Task description: For the entries that follow, count the lines containing the string "Lemma" and write only the number.

[Supplied material]

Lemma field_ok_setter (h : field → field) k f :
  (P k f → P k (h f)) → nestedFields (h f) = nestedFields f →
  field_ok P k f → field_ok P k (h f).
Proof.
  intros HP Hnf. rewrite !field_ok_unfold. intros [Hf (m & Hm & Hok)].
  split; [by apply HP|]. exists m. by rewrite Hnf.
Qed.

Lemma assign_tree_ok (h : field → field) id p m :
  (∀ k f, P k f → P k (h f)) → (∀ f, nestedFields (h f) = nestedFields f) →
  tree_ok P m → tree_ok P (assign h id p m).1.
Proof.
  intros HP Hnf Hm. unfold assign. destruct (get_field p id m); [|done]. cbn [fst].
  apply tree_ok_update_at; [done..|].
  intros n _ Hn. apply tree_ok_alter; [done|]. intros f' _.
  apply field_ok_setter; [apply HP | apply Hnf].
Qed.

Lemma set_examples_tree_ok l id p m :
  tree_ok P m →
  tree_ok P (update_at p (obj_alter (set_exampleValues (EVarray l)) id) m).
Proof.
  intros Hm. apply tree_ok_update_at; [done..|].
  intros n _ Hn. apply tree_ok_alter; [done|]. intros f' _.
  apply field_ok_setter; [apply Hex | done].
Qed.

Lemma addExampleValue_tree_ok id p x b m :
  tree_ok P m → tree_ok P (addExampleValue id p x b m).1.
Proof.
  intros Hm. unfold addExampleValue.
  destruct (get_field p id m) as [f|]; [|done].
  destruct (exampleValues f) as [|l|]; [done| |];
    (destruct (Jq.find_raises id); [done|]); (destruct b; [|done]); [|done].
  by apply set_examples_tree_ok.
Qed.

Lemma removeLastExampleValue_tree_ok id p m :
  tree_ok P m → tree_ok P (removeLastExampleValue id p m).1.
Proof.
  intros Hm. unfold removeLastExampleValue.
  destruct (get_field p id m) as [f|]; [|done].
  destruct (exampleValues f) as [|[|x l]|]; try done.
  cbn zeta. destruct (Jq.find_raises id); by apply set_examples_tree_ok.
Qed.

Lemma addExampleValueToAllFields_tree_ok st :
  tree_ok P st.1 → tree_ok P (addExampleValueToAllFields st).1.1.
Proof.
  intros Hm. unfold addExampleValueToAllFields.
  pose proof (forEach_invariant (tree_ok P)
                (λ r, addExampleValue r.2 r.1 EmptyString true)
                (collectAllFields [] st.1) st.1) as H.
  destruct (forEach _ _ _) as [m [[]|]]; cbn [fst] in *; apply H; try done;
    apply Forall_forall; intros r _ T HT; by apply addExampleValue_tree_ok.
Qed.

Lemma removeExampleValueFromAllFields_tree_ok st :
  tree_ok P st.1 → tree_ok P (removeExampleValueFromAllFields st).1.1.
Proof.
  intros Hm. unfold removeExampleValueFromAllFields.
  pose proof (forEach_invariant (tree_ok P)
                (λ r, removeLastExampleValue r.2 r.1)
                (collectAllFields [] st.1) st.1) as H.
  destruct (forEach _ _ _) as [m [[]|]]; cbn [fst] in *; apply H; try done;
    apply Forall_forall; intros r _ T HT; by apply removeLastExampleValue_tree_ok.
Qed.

[/Supplied material]

Task answer: 7